Task to complete: From the records below, print exactly the lines starting at the one containing "([src/metrics.rs])" and ending at the one containing "Definition fetch_sub (n", ends included, and nothing else.

[[ Source data, beginning ]]

(* ===== verification/Metrics.v ===== *)
(** * Metrics: the counters, their exposition and the health endpoints
    ([src/metrics.rs])

    Counters are 64-bit and wrap.  The registry is a map from service names to
    counters; a connection's guard is an entry of a second map, there from
    [conn_start] until it is dropped. *)

From stdpp Require Import sorting.
From S2P Require Import Prelude Text Backpressure.

(** ** Counters *)

Definition fetch_add (n x : N) : N := ((x + n) mod u64_mod)%N.
Definition fetch_sub (n x : N) : N := ((x + (u64_mod - n mod u64_mod)) mod u64_mod)%N.

Record Counters : Type := {
  active : N;
  total : N;
  bytes_up : N;
  bytes_down : N;
  completed : N;
  resets : N;
  failed : N;
}.

Definition no_counters : Counters :=
  {| active := 0; total := 0; bytes_up := 0; bytes_down := 0; completed := 0; resets := 0; failed := 0 |}.

Inductive ConnOutcome : Type := ConnCompleted | ConnReset | ConnFailed.

#[export] Instance ConnOutcome_eq_dec : EqDecision ConnOutcome.
Proof. solve_decision. Defined.

Definition outcome_str (o : ConnOutcome) : str :=
  match o with
  | ConnCompleted => lit "completed"
  | ConnReset => lit "reset"
  | ConnFailed => lit "failed"
  end.

Definition start_counters (c : Counters) : Counters :=
  {| active := fetch_add 1 (active c); total := fetch_add 1 (total c); bytes_up := bytes_up c;
     bytes_down := bytes_down c; completed := completed c; resets := resets c; failed := failed c |}.

Definition drop_counters (c : Counters) : Counters :=
  {| active := fetch_sub 1 (active c); total := total c; bytes_up := bytes_up c;
     bytes_down := bytes_down c; completed := completed c; resets := resets c; failed := failed c |}.

Definition add_up (n : N) (c : Counters) : Counters :=
  {| active := active c; total := total c; bytes_up := fetch_add n (bytes_up c);
     bytes_down := bytes_down c; completed := completed c; resets := resets c; failed := failed c |}.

[[ Source data, end ]]

The completed task:
    ([src/metrics.rs])

    Counters are 64-bit and wrap.  The registry is a map from service names to
    counters; a connection's guard is an entry of a second map, there from
    [conn_start] until it is dropped. *)

From stdpp Require Import sorting.
From S2P Require Import Prelude Text Backpressure.

(** ** Counters *)

Definition fetch_add (n x : N) : N := ((x + n) mod u64_mod)%N.
Definition fetch_sub (n x : N) : N := ((x + (u64_mod - n mod u64_mod)) mod u64_mod)%N.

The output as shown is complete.